Finding your financial feet
I’m thrilled to celebrate International Women’s Day – a day where as women we can acknowledge how far we’ve come and how much more we can achieve. As we are invited to pledge for parity, it is a timely opportunity to be reminded of the persistently alarming gender pay gap of our nation and to examine what this means for our personal finances. Financial empowerment for women needs to be front and centre, especially in the current debate around changes to superannuation.
The gender pay gap in Australia has hovered around 15-19 per cent for full-time employees for the past two decades1. Each year, women need to work an additional 65 days just to earn the same amount in wages as men in similar jobs2. Women in part-time jobs face a gender pay gap of 40.6 per cent while for casual employees in female-dominated organisations in the private and not-for-profit sectors see this extend to 43.3 per cent3.
Within this context, it is not difficult to see why the median superannuation balance for women is lower than men’s – even from age 20. This is clear evidence of underlying systemic issues that make it very difficult for women to achieve financial parity during their working life and into retirement. In fact, Australian financial literacy research shows that women across all age groups find dealing with money more stressful than men4 and women in the older age group (60 plus) in particular want more knowledge in more complex areas like planning ahead for retirement needs and retirement income, investments, staying informed and knowing when to engage a professional5.
Whether you are starting out, returning to work after a break or simply want to ensure a secure financial future, make sure these five issues are on your radar so you can act today for a better tomorrow.

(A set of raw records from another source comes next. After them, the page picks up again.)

(** The invariant after a sequence of calls; [t] is not before the last of them. *)
Lemma hrun_remembers k t cs : ∀ h p,
  ordered cs t → (∀ t0 c cs', cs = (t0, c) :: cs' → remembers (holdTime_ h) t0 p (suppressionMap_ h !! k)) →
  (cs = [] → remembers (holdTime_ h) t p (suppressionMap_ h !! k)) →
  let h' := (hrun cs h).2 in
  holdTime_ h' = holdTime_ h ∧ remembers (holdTime_ h) t (foldl (past_step k) p (hlog cs h)) (suppressionMap_ h' !! k).
Proof.
  induction cs as [|[t0 c] cs IH]; intros h p Ho Hc Hn; [by split; [|apply Hn]|].
  destruct Ho as (Hall & Ht & Ho). specialize (Hc _ _ _ eq_refl).
  pose proof (hstep_remembers t0 c h p k Hc) as Hstep. unfold hlog. cbn [hrun].
  destruct (hstep t0 c h) as [r h1] eqn:E1. destruct Hstep as [Hh Hm].
  specialize (IH h1 (past_step k p (t0, c, r)) Ho). unfold hlog in IH. destruct (hrun cs h1) as [rs h2] eqn:E2. cbn [fst snd zip zip_with foldl] in *.
  rewrite Hh in IH. apply IH.
  - intros t1 c1 cs1 ->. eapply remembers_later; [|exact Hm]. by apply Forall_inv in Hall.
  - intros ->. by eapply remembers_later.
Qed.

Lemma router_remembers hold limit k t cs : ordered cs t →
  let h := (hrun cs (HashRouter_ctor hold limit)).2 in
  holdTime_ h = hold ∧ remembers hold t (past k (hlog cs (HashRouter_ctor hold limit))) (suppressionMap_ h !! k).
Proof.
  intros Ho. assert (∀ u, remembers hold u (mkPast None None []) (suppressionMap_ (HashRouter_ctor hold limit) !! k)) as Hi.
  { intros u. cbn. split; [done|]. split; [done|]. intros ? ? H. by apply elem_of_nil in H. }
  apply (hrun_remembers k t cs (HashRouter_ctor hold limit) (mkPast None None []) Ho); intros; apply Hi.
Qed.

1. There is a gender pay gap
One of the challenges we as a country are still confronting is the gender pay gap. It has barely reduced in the last 10 years.
2. The pay gap matters to your take home pay
There are practical impacts from the gender pay gap that you need to consider. These include a lower take home pay to cover day-to-day costs, saving for a home deposit, building investments or paying for further education costs for yourself or your children.
3. There are flow-on impacts from the pay gap
Women also retire with less superannuation to sustain later years. Apart from having a lower take home pay to make extra savings into super, the women’s super guarantee payment of 9.5 per cent is based on this lower salary.
4. Be aware of your pay and be engaged about your career
Regardless of current structural impediments, feeling as though you have the authority to be assertive and ask for what you need is vital – that is empowerment. If we are going to close the gender pay gap and improve workplace flexibility, actions should focus on empowering women about finances and career decisions.
5. Build your financial literacy
Experience shows that financial literacy positively affects financial behaviour. More knowledge and understanding about our finances creates options for women, such as planning how to financially manage a change to part-time work, taking a study break or staying at home to look after the children.
Efforts to fix the gender pay gap are slow moving but actions to empower women can be powerful accelerants. With increased knowledge and confidence in personal finance, women are more likely to know what questions to ask to help get good financial outcomes – and most importantly to have the confidence to ask them. Having a strong level of financial literacy and being aware of the financial impact of career decisions and changes in the workplace will not only help women get closer to pay parity, it will also improve your overall financial wellbeing throughout your career and in retirement.
This insight may contain general financial advice and was prepared without taking into account your objectives, financial situation or needs. Before acting on any advice, you should consider whether the advice is appropriate to you. Seeking professional personal advice is always highly recommended. Any forward looking statements are based on current expectations at the time of writing. No assurance can be given that such expectations will prove to be correct.